Zermelo set theory

The Zermelo set theory is the first axiomatic set theory; it is by Ernst Zermelo and is dated July 30, 1907. She was born on February 13, 1908 published studies on the foundations of set theory under the title in Volume 65 (2nd issue) of the Mathematische Annalen and is the basis of the Zermelo - Fraenkel set theory, which today serves as the basis of mathematics.
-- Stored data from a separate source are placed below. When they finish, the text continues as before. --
(** With an odd increment [n] transitions fix a state exactly when
    [2 ^ 64] divides [n]. *)
Lemma lcg_fixes a t c n x :
  a = 1 + 4 * t -> Z.odd c = true -> is_u64 x ->
  Nat.iter n (lcg a c) x = x <-> (2 ^ 64 | Z.of_nat n).
Proof.
  intros Ha Hc Hx. apply Z.odd_spec in Hc as [c' Hc].
  rewrite <- (u64_small _ (lcg_iter_range a c n x Hx)).
  rewrite <- (u64_small x Hx) at 2.
  rewrite (lcg_iter_shift a t c c' n x Ha Hc), u64_eq_divide.
  replace (x - (x + geo a n * (2 * (2 * t * x + c') + 1)))
    with (- (geo a n * (2 * (2 * t * x + c') + 1))) by ring.
  rewrite Z.divide_opp_r.
  destruct (Nat.eq_dec n 0%nat) as [-> | Hn].
  - cbn [geo]. split; intros _; [apply Z.divide_0_r | apply Z.divide_0_r].
  - destruct (pow2_odd_split n ltac:(lia)) as (k & m & -> & Hm).
    destruct (geo_valuation a t k m Ha Hm) as [q ->].
    assert (Hmz : exists j, Z.of_nat m = 2 * j + 1).
    { apply Nat.odd_spec in Hm as [j Hj]. exists (Z.of_nat j). lia. }
    destruct Hmz as [j Hj].
    rewrite Nat2Z.inj_mul, Znat.Nat2Z.inj_pow, Hj. change (Z.of_nat 2) with 2.
    set (o := 2 * (2 * t * x + c') + 1).
    replace (2 ^ Z.of_nat k * (2 * q + 1) * o)
      with (2 ^ Z.of_nat k * (2 * (2 * q * (2 * t * x + c') + q + (2 * t * x + c')) + 1))
      by (subst o; ring).
    split; intros H; apply pow2_divide_odd in H; try lia.
    all: replace (Z.of_nat k) with (64 + (Z.of_nat k - 64)) by lia.
    all: rewrite Z.pow_add_r by lia.
    all: rewrite <- Z.mul_assoc; apply Z.divide_factor_l.
Qed.

Lemma step_fixes g n :
  wf g -> Z.odd (inc g) = true ->
  Nat.iter n step g = g <-> (2 ^ 64 | Z.of_nat n).
Proof.
  intros [Hst _] Hodd.
  rewrite <- (lcg_fixes PCG32_MULT _ (inc g) n (state g) PCG32_MULT_1_mod_4 Hodd Hst).
  rewrite step_iter. destruct g as [s i]. cbn [state inc].
  split; [now intros [= ->] | now intros ->].
Qed.

(** A multiple of [2 ^ 64] transitions is the identity, for every
    increment. *)
Lemma step_multiple_period g n :
  wf g -> (2 ^ 64 | Z.of_nat n) -> Nat.iter n step g = g.
Proof.
  intros Hg [z Hz].
  assert (Hz0 : 0 <= z) by lia.
  assert (Hn : n = (Z.to_nat z * 2 ^ 64)%nat).
  { rewrite <- to_nat_pow64, <- Z2Nat.inj_mul by lia. lia. }
  rewrite Hn. clear Hn Hz. generalize (Z.to_nat z). intros q.
  induction q as [| q IH]; [reflexivity |].
  replace (S q * 2 ^ 64)%nat with (2 ^ 64 + q * 2 ^ 64)%nat by (cbn [Nat.mul]; reflexivity).
  rewrite Nat.iter_add, IH. apply step_period, Hg.
Qed.

(** X1. The period is exactly [2 ^ 64]: after [n] calls of [nextUInt]
    a generator is back at its state whenever [2 ^ 64] divides [n], and,
    when its increment is odd, only then. *)
Theorem step_exact_period (g : pcg32) (n : nat) :
  wf g ->
  ((2 ^ 64 | Z.of_nat n) -> Nat.iter n step g = g)
  /\ (Z.odd (inc g) = true -> Nat.iter n step g = g -> (2 ^ 64 | Z.of_nat n)).
Proof.
  intros Hg. split.
  - now apply step_multiple_period.
  - intros Hodd. now apply step_fixes.
Qed.

Lemma step_exact_period_witness :
  Nat.iter 0 step pcg32_default = pcg32_default
  /\ (Nat.iter 1000 step pcg32_default = pcg32_default -> (2 ^ 64 | Z.of_nat 1000)).
Proof.
  split.
  - exact (proj1 (step_exact_period pcg32_default 0 ltac:(wf_tac)) (Z.divide_0_r _)).
  - exact (proj2 (step_exact_period pcg32_default 1000 ltac:(wf_tac)) eq_refl).
Defined.

(** Reaching a state takes fewer than [2 ^ 64] transitions. *)
Lemma step_reach_below g s :
  wf g -> Z.odd (inc g) = true -> is_u64 s ->
  exists n : nat,
    Z.of_nat n < 2 ^ 64 /\ Nat.iter n step g = {| state := s; inc := inc g |}.
Proof.
  intros Hg Hodd Hs.
  destruct (step_reach g s Hg Hodd Hs) as [n0 Hn0].
  assert (Hsplit : exists r q : nat,
    Z.of_nat r < 2 ^ 64 /\ (2 ^ 64 | Z.of_nat q) /\ n0 = (r + q)%nat).
  { pose proof (Z.div_mod (Z.of_nat n0) (2 ^ 64) ltac:(lia)) as Hdm.
    pose proof (Z.mod_pos_bound (Z.of_nat n0) (2 ^ 64) ltac:(lia)) as Hr.
    assert (Hq : 0 <= Z.of_nat n0 / 2 ^ 64) by (apply Z.div_pos; lia).
    exists (Z.to_nat (Z.of_nat n0 mod 2 ^ 64)),
           (Z.to_nat (2 ^ 64 * (Z.of_nat n0 / 2 ^ 64))).
    split; [lia |]. split; [| lia].
    rewrite Z2Nat.id by lia. apply Z.divide_factor_l. }
  destruct Hsplit as (r & q & Hr & Hq & ->).
  rewrite Nat.iter_add, (step_multiple_period g q Hg Hq) in Hn0.
  exists r. split; [exact Hr | exact Hn0].
Qed.

(** X2. Full period: from a generator with an odd increment every
    64-bit state is reached, after a number of calls of [nextUInt] below
    [2 ^ 64] that is unique. *)
Theorem step_orbit (g : pcg32) (s : Z) :
  wf g -> Z.odd (inc g) = true -> is_u64 s ->
  exists n : nat,
    Z.of_nat n < 2 ^ 64
    /\ Nat.iter n step g = {| state := s; inc := inc g |}
    /\ forall n' : nat,
         Z.of_nat n' < 2 ^ 64 ->
         Nat.iter n' step g = {| state := s; inc := inc g |} -> n' = n.
Proof.
  intros Hg Hodd Hs.
  destruct (step_reach_below g s Hg Hodd Hs) as (r & Hr & Hn0).
  exists r. split; [exact Hr |]. split; [exact Hn0 |].
  assert (Hsame : forall a b : nat,
    (a <= b)%nat -> Z.of_nat b < 2 ^ 64 ->
    Nat.iter a step g = Nat.iter b step g -> a = b).
  { intros a b Hab Hb Heq.
    replace b with ((b - a) + a)%nat in Heq by lia.
    rewrite Nat.iter_add in Heq. symmetry in Heq.
    apply step_fixes in Heq as [z Hz].
    - assert (z = 0) by nia. lia.
    - apply step_iter_wf, Hg.
    - now rewrite step_iter. }
  intros n' Hn' Heq.
  destruct (Nat.le_ge_cases n' r) as [Hle | Hle].
  - apply Hsame; [exact Hle | lia | congruence].
  - symmetry. apply Hsame; [exact Hle | lia | congruence].
Qed.

Lemma step_orbit_witness :
  exists n : nat,
    Z.of_nat n < 2 ^ 64
    /\ Nat.iter n step pcg32_default
       = {| state := top_state; inc := inc pcg32_default |}
    /\ forall n' : nat,
         Z.of_nat n' < 2 ^ 64 ->
         Nat.iter n' step pcg32_default
         = {| state := top_state; inc := inc pcg32_default |} -> n' = n.
Proof.
  exact (step_orbit pcg32_default top_state ltac:(wf_tac) eq_refl ltac:(wf_tac)).
Defined.

(** ** Every value is drawn *)

Lemma u32_high_bits x j : is_u32 x -> 32 <= j -> Z.testbit x j = false.
Proof.
  intros Hx Hj. rewrite <- (u32_small x Hx). unfold u32.
  apply Z.mod_pow2_bits_high. lia.
Qed.

Lemma u32_of_bits x :
  0 <= x -> (forall j, 32 <= j -> Z.testbit x j = false) -> is_u32 x.
Proof.
  intros Hx Hhigh. split; [exact Hx |].
  destruct (Z.eq_dec x 0) as [-> | Hne]; [lia |].
  apply Z.log2_lt_pow2; [lia |].
  destruct (Z_lt_dec (Z.log2 x) 32) as [| Hge]; [assumption | exfalso].
  assert (Hb : Z.testbit x (Z.log2 x) = true) by (apply Z.bit_log2; lia).
  rewrite Hhigh in Hb by lia. discriminate.
Qed.

Lemma u32_bits_eq x y :
  is_u32 x -> is_u32 y ->
  (forall i, 0 <= i < 32 -> Z.testbit x i = Z.testbit y i) -> x = y.
Proof.
  intros Hx Hy Hbits. apply Z.bits_inj'. intros i Hi.
  destruct (Z_lt_dec i 32) as [Hlt | Hge]; [apply Hbits; lia |].
  now rewrite !u32_high_bits by (assumption || lia).
Qed.

(** A state that draws [v]: the xorshift undone, top five bits zero. *)
Lemma output_preimage v c :
  is_u32 v ->
  let s := Z.shiftl (Z.lxor v (Z.shiftr v 18)) 27 in
  is_u64 s /\ output {| state := s; inc := c |} = v.
Proof.
  intros Hv s.
  set (t := Z.lxor v (Z.shiftr v 18)) in *.
  assert (Ht : is_u32 t).
  { apply u32_of_bits.
    - apply Z.lxor_nonneg. unfold is_u32 in Hv.
      pose proof (Z.shiftr_nonneg v 18). lia.
    - intros j Hj. subst t.
      rewrite Z.lxor_spec, Z.shiftr_spec by lia.
      now rewrite !u32_high_bits by (assumption || lia). }
  assert (Hs : is_u64 s).
  { subst s. rewrite Z.shiftl_mul_pow2 by lia. unfold is_u32 in Ht. unfold is_u64. lia. }
  split; [exact Hs |].
  assert (Hrot : Z.shiftr s 59 = 0).
  { subst s. rewrite Z.shiftr_div_pow2, Z.shiftl_mul_pow2 by lia.
    apply Z.div_small. unfold is_u32 in Ht. lia. }
  pose proof (output_rotr {| state := s; inc := c |} Hs) as [Hout Hbits].
  cbn [state] in Hbits. rewrite Hrot in Hbits.
  apply u32_bits_eq; [exact Hout | exact Hv |].
  intros i Hi. rewrite Hbits by lia.
  rewrite Z.add_0_r, Z.mod_small by lia.
  unfold u32. rewrite Z.mod_pow2_bits_low by lia.
  rewrite Z.shiftr_spec, Z.lxor_spec, Z.shiftr_spec by lia.
  subst s. rewrite !Z.shiftl_spec by lia.
  replace (i + 27 + 18 - 27) with (i + 18) by lia.
  replace (i + 27 - 27) with i by lia.
  subst t. rewrite !Z.lxor_spec, !Z.shiftr_spec by lia.
  rewrite (u32_high_bits v (i + 18 + 18)) by (assumption || lia).
  destruct (Z.testbit v (i + 18)), (Z.testbit v i); reflexivity.
Qed.

(** X3. With an odd increment every 32-bit value comes up: for each
    [v] some call of [nextUInt], among the first [2 ^ 64], returns [v]. *)
Theorem draw_every_value (g : pcg32) (v : Z) :
  wf g -> Z.odd (inc g) = true -> is_u32 v ->
  exists k : nat, Z.of_nat k < 2 ^ 64 /\ draw k g = v.
Proof.
  intros Hg Hodd Hv.
  destruct (output_preimage v (inc g) Hv) as [Hs Hout].
  destruct (step_reach_below g _ Hg Hodd Hs) as (k & Hk & Hreach).
  exists k. split; [exact Hk |]. unfold draw. now rewrite Hreach.
Qed.

Lemma draw_every_value_witness :
  exists k : nat, Z.of_nat k < 2 ^ 64 /\ draw k pcg32_default = 12345.
Proof.
  exact (draw_every_value pcg32_default 12345 ltac:(wf_tac) eq_refl ltac:(wf_tac)).
Defined.

(** ** The low bit of the state *)

Lemma u64_odd x : Z.odd (u64 x) = Z.odd x.
Proof.
  unfold u64. rewrite <- !Z.bit0_odd. apply Z.mod_pow2_bits_low. lia.
Qed.

Lemma step_low_bit g :
  Z.odd (state (step g)) = xorb (Z.odd (state g)) (Z.odd (inc g)).
Proof.
  unfold step, nextUInt. cbn [snd state].
  rewrite u64_odd, Z.odd_add, Z.odd_mul.
  change (Z.odd PCG32_MULT) with true. now rewrite andb_true_r.
Qed.

(** X4. The constructor takes any increment.  A call of [nextUInt]
    flips the low bit of the state when the increment is odd and leaves
    it when the increment is even: with an even increment the states of
    the other parity are never reached. *)
Theorem state_low_bit (st sq : Z) (n : nat) :
  Z.odd (state (Nat.iter n step (pcg32_new st sq)))
  = xorb (Z.odd st) (Nat.odd n && Z.odd sq).
Proof.
  unfold pcg32_new. induction n as [| n IH].
  - cbn. now destruct (Z.odd st).
  - rewrite Nat.iter_succ, step_low_bit, IH, step_iter. cbn [inc].
    rewrite Nat.odd_succ, <- Nat.negb_odd.
    destruct (Z.odd st), (Nat.odd n), (Z.odd sq); reflexivity.
Qed.

(** ** The bounded draw: termination, powers of two, no bias *)

Lemma threshold_value bound :
  0 < bound < 2 ^ 32 -> threshold bound = Ok (2 ^ 32 mod bound).
Proof.
  intros Hb. unfold threshold. rewrite umod_Ok, neg32_pos by lia.
  replace (2 ^ 32 - bound) with (2 ^ 32 + (-1) * bound) by ring.
  now rewrite Z.mod_add by lia.
Qed.
(** * Social graph, engagement, visibility and fan-out of the social-media
      backend: a shallow embedding of the Express controllers and Mongoose
      models, and the properties of the specification checked against them.

    The document store is explicit state.  A controller is a computation in
    a state-and-exception monad over that store: a write performed before a
    later operation throws stays in the store, as it does for the JavaScript
    handlers, whose [try]/[catch] only turns the exception into a 500
    reply.

    Covered: the Follow, Post and Notification models with their hooks and
    statics; followController.js; of postController.js the handlers
    createPost, getPopularPosts, getPost, likePost and sharePost; of
    commentController.js the handlers createComment, getComments and
    deleteComment.  A collection is the list of its documents in the order
    the store scans them; the accounts are a finite map from ids. *)

From stdpp Require Import gmap strings list fin_maps.
From Stdlib Require Import ZArith Sorting.Permutation Sorting.Sorted.

(** An ObjectId.  The handlers compare ids through [toString()]; that is
    equality of the ids. *)
Abbreviation ObjectId := nat.

(* ===================================================================== *)
(** ** Documents *)
(* ===================================================================== *)

Module User.

(** Modelled from the spec: models/User.js is absent from the sources.  The
    fields are those the controllers read and write (section 3, Account:
    privacy flag, active flag, the two denormalized counters), together
    with the user name the notification messages quote.  The document is
    stored under its [_id].  The counters are integers: [$inc] with -1 has
    no lower bound. *)
Record t := mk {
  username : string;
  isPrivate : bool;
  isActive : bool;
  followersCount : Z;
  followingCount : Z
}.

(** [{ $inc: { followersCount: d } }] *)
Definition inc_followersCount (d : Z) (u : t) : t :=
  mk (username u) (isPrivate u) (isActive u)
     (followersCount u + d)%Z (followingCount u).
(** * cppcheckdata: the dump reader and its identifier resolver

    A shallow embedding of [addons/cppcheckdata.py].

    Conventions of the embedding.
    - An XML element is a tag, a dictionary of attributes and its children;
      [element.get(k)] is a lookup in the attribute dictionary.
    - A Python attribute that may hold a string, an integer or [None] is a
      [PyVal]; an attribute that only ever holds a string or [None] is an
      [option string].
    - Python objects are mutable and are shared by reference.  The records of
      one configuration live in the lists of that configuration, so a
      reference to a record is the kind of the record and its position in the
      list that owns it ([Ref]).  Rewriting a record in place is rewriting the
      list cell; every holder of the reference sees the change.
    - A raised exception is the [Raise] outcome of [result].  [InvalidRef] is
      not an exception of Python: it is the outcome of following a position
      that lies outside its list, which no reference of the program does.
    - The document is given as the events that [ElementTree.iterparse]
      delivers for it. *)

From Stdlib Require Import ZArith Ascii String.
From stdpp Require Import gmap strings list fin_maps.

Open Scope string_scope.
Open Scope list_scope.
Open Scope Z_scope.
Open Scope nat_scope.

(** ** Python values, exceptions *)

Inductive PyVal :=
  | PyNone
  | PyStr (s : string)
  | PyInt (z : Z)
  | PyBool (b : bool).

Definition is_numeric (v : PyVal) : bool :=
  match v with PyInt _ => true | _ => false end.

Inductive exn :=
  | KeyError
  | TypeError
  | ValueError
  | AttributeError
  | IndexError
  | RecursionError
  | InvalidRef.

Inductive result (A : Type) :=
  | Ok (a : A)
  | Raise (e : exn).
Arguments Ok {A} a.
Arguments Raise {A} e.

#[global] Instance result_ret : MRet result := λ A a, Ok a.
#[global] Instance result_bind : MBind result := λ A B k m,
  match m with
  | Ok a => k a
  | Raise e => Raise e
  end.

#[global] Instance result_fmap : FMap result := λ A B f m,
  match m with
  | Ok a => Ok (f a)
  | Raise e => Raise e
  end.

(** [for x in l: f(x)] where [f] rewrites [x] in place and may raise. *)
Fixpoint for_each {A B} (f : A → result B) (l : list A) : result (list B) :=
  match l with
  | [] => Ok []
  | x :: r => y ← f x; ys ← for_each f r; Ok (y :: ys)
  end.

(** Truth value of [element.get(k)]: [None] and the empty string are false. *)
Definition truthy (o : option string) : bool :=
  match o with
  | None => false
  | Some s => negb (String.eqb s "")
  end.

(** ** [int(s)] on ASCII text

    Surrounding white space is stripped, one sign is allowed, and single
    underscores may separate digits.  Decimal digits and spaces outside ASCII
    are not modelled. *)

Definition is_space (c : ascii) : bool :=
  let n := nat_of_ascii c in
  ((9 <=? n) && (n <=? 13)) || ((28 <=? n) && (n <=? 32)).

Definition digit_of (c : ascii) : option Z :=
  let n := nat_of_ascii c in
  if (48 <=? n) && (n <=? 57) then Some (Z.of_nat (n - 48)) else None.

Fixpoint lstrip (s : string) : string :=
  match s with
  | String c r => if is_space c then lstrip r else s
  | EmptyString => s
  end.

Fixpoint rstrip (s : string) : string :=
  match s with
  | String c r =>
      match rstrip r with
      | EmptyString => if is_space c then EmptyString else String c EmptyString
      | r' => String c r'
      end
  | EmptyString => EmptyString
  end.

Fixpoint digits (acc : Z) (after_digit : bool) (s : string) : option Z :=
  match s with
  | EmptyString => if after_digit then Some acc else None
  | String c r =>
      match digit_of c with
      | Some d => digits (10 * acc + d)%Z true r
      | None =>
          if Ascii.eqb c "_" && after_digit then digits acc false r else None
      end
  end.

Definition parse_int (s : string) : option Z :=
  match lstrip (rstrip s) with
  | String "+" r => digits 0 false r
  | String "-" r => Z.opp <$> digits 0 false r
  | t => digits 0 false t
  end.

(** [int(x)] for [x = element.get(k)]: [int(None)] is a [TypeError]. *)
Definition int (o : option string) : result Z :=
  match o with
  | None => Raise TypeError
  | Some s =>
      match parse_int s with
      | Some z => Ok z
      | None => Raise ValueError
      end
  end.

(** [x = element.get(k); if x: x = int(x)] *)
Definition int_if_set (o : option string) : result PyVal :=
  match o with
  | None => Ok PyNone
  | Some s => if truthy o then z ← int o; Ok (PyInt z) else Ok (PyStr s)
  end.

(** [x = element.get(k)] kept as it is. *)
Definition of_attr (o : option string) : PyVal :=
  match o with
  | None => PyNone
  | Some s => PyStr s
  end.

(** [x = element.get(k); x and x == 'true'] *)
Definition and_is_true (o : option string) : PyVal :=
  match o with
  | None => PyNone
  | Some s => if truthy o then PyBool (String.eqb s "true") else PyStr s
  end.

(** [element.get(k) == v] *)
Definition attr_is (o : option string) (v : string) : bool :=
  bool_decide (o = Some v).

(** ** XML elements *)

#[warnings="-register-all"]
Inductive Element := mkElement {
  tag : string;
  attrib : gmap string string;
  children : list Element
}.

Definition get (element : Element) (k : string) : option string :=
  attrib element !! k.

(** [node.find(t)]: the first child with tag [t]. *)
Definition find (node : Element) (t : string) : option Element :=
  List.find (λ c, String.eqb (tag c) t) (children node).

(** ** References between records *)

Inductive Ref :=
  | RefToken (i : nat)
  | RefScope (i : nat)
  | RefFunction (i : nat)
  | RefVariable (i : nat)
  | RefArgument (i : nat)
  | RefValues (i : nat).

(** The lookup table of one configuration.  Its keys are identifier strings
    and [None]; a value is a reference or [None]. *)
Abbreviation IdMapT := (gmap (option string) (option Ref)).
(** A computation inside the [try] block of a test: it completes with a
    value, or an error with the given message is thrown and caught. *)
Inductive Try (A : Type) : Type :=
| Done (a : A)
| Thrown (message : string).
Arguments Done {A} a.
Arguments Thrown {A} message.

#[global] Instance Try_bind : MBind Try := λ A B k t,
  match t with
  | Done a => k a
  | Thrown message => Thrown message
  end.

(** A value read from the parsed body, by the two ways the page uses it: as
    a condition ([v || fallback]) and as text ([`${v}`]).  The conversion to
    text can throw a [TypeError]: an object of the body whose [toString]
    entry is not a function has no primitive value. *)
Record JsValue : Type := {
  toBoolean : bool;
  toText : Try string
}.

(** [`${v || fallback}`] *)
Definition orText (v : JsValue) (fallback : string) : Try string :=
  if toBoolean v then toText v else Done fallback.

(** The parsed body of a response: JSON [null], on which reading a property
    throws a [TypeError] with the given message, or a value whose properties
    can be read. *)
Inductive Parsed (D : Type) : Type :=
| NullBody (typeError : string)
| Body (data : D).
Arguments NullBody {D} typeError.
Arguments Body {D} data.

(** What [await fetch(...)] followed by [await response.json()] delivers:
    [fetch] rejects; or the response arrives and its body is not JSON, so
    [response.json()] rejects; or the body is parsed. *)
Inductive Outcome (D : Type) : Type :=
| FetchRejected (message : string)
| JsonRejected (status : nat) (message : string)
| Responded (status : nat) (body : Parsed D).
Arguments FetchRejected {D} message.
Arguments JsonRejected {D} status message.
Arguments Responded {D} status body.

(** The part of the [try] block up to the parsed body. *)
Definition parsedBody {D} (o : Outcome D) : Try (nat * D) :=
  match o with
  | FetchRejected message => Thrown message
  | JsonRejected _ message => Thrown message
  | Responded _ (NullBody typeError) => Thrown typeError
  | Responded status (Body data) => Done (status, data)
  end.

(** [response.ok]: the status is in the range 200 to 299. *)
Definition ok (status : nat) : bool := (200 <=? status) && (status <=? 299).

(** What a test leaves in its element of the page: the card of a passed test
    with the values it shows, or the card of a failed test with the message
    of the error caught and, for the health check, the hint naming the
    backend URL. *)
Inductive Report (P : Type) : Type :=
| Passed (shown : P)
| Failed (message : string) (hint : option string).
Arguments Passed {P} shown.
Arguments Failed {P} message hint.

(** The [catch] block: the card of the error caught. *)
Definition report {P} (t : Try P) (hint : option string) : Report P :=
  match t with
  | Done shown => Passed shown
  | Thrown message => Failed message hint
  end.

Definition BACKEND_URL : string := "http://localhost:8000".

(** [throw new Error(`HTTP ${response.status}: ${data.detail || "Unknown
    error"}`)]: the error thrown is that one, unless building its message
    throws first. *)
Definition throwHttpError {P} (status : nat) (detail : JsValue) : Try P :=
  d ← orText detail "Unknown error";
  Thrown ("HTTP " +:+ pretty status +:+ ": " +:+ d).

(** The properties [testBackendHealth] reads from the body. *)
Record HealthData : Type := {
  health_status : JsValue;
  health_message : JsValue;
  health_version : JsValue;
  health_detail : JsValue
}.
To set theory to give a solid formal basis, Bertrand Russell had in 1903 published his theory of types which, however, was due to their syntactically complicated shape difficult to access. Zermelo therefore chose the more elegant way of the axiomatic structure of the theory. His seven quantity axioms that ensure above all the existence of sets, proved to be stable and allow the expanded form of the Zermelo -Fraenkel set theory, the total derivative of Cantor's set theory. Zermelo formulated his axioms or verbally; Today, however, they are usually specified in the form of predicate logic.

Zermelo's axioms 1907

Zermelo formulated his seven axioms for a range of things, including the quantities as part of the field. He defined namely quantities as element-containing things or the null set ( empty set). The axiom system allows but as elements other element loose things he later called Elements. It is with him that is, elements and things equate, but not quantities and items. In the original naming and numbering and in the original verbal text which omits the following only commenting bays with synonymous formulations loud his axioms:

I. axiom of determinacy:

Second Axiom of elementary sets:

III. Axiom of separation:

IV axiom of the power set:

V. Axiom of union:

VI. Axiom of choice:

VII axiom of infinity:

The axiom of infinity calls for an inductive set ( closed with respect to the count a '= {a }). Following this, Zermelo gave the first precise explicit definition of the natural numbers as the smallest set Z that satisfies the axiom of infinity. With this definition, all Peano axioms are provable and the proof principle of mathematical induction.

The axiom system is slightly redundant, since the elementary quantity 0 can be obtained and define the elementary set { a} by the pair set {a, a} by separation from the infinite set Z with the class statement x ≠ x. So you need only the third elementary set { a, b}.

Original ZF system in 1930

Zermelo expanded its axioms amount of 1907 in an essay of 1930 and supplemented his foundation axiom and the substitution axiom that Abraham Fraenkel in 1921 introduced the complete derivation of Cantor's set theory; Zermelo took advantage of it but in a generalization for arbitrary things of the area, to expressly include Elements. The extended axiom system he called " Zermelo -Fraenkel system " or " IF system ". The two supplementary axioms of 1930 have the following original text:

Axiom of Replacement:

Axiom of foundation ( second formulation Zermelo ):

The axiom of replacement means that images of sets are also quantities. The foundation axiom excludes compass -like amounts, including amounts which contain themselves as elements. Zermelo himself pointed out that the extended axiom system is redundant: the axiom of separation is provable with the axiom of replacement, and the elementary quantity can be derived with the replacement axiom of the power set and the null set ( because {a, b} is the image of twice the power set of the null set ). So Zermelo already knew an optimized ZF axiom system which manages with the Zermelo axioms I, VI, V, VII, VIII, and the replacement of the foundation. Zermelo modified there, however, his early axioms: He let the axiom of choice away and replaced it with the ( metalogical ) well-ordering capability for quantities eliminated the two expendable elementary quantities and let the axiom of infinity away as suggested for the general set theory. He called this modified general set theory ZF' system.

Modified IF systems

Later formalized ZF systems differ in several respects from the original:

• You eliminate Zermelo frame with things and basic elements and are pure quantity teachings, in which all objects are sets, which by a stronger axiom of determinacy ( extensionality ) is reached.
• Do not include the axiom of choice to ZF and call the entire system with selection ZFC (C = Choice ( English) = selection).
• Use since the proposal of Skolem 1922 a predicate logic formal language that differs greatly from Zermelo text. He even used a class logic by Giuseppe Peano and Ernst Schroeder.
• Its stuck in the axiom of infinity counting with is usually replaced by his later counting from the set theory of 1930.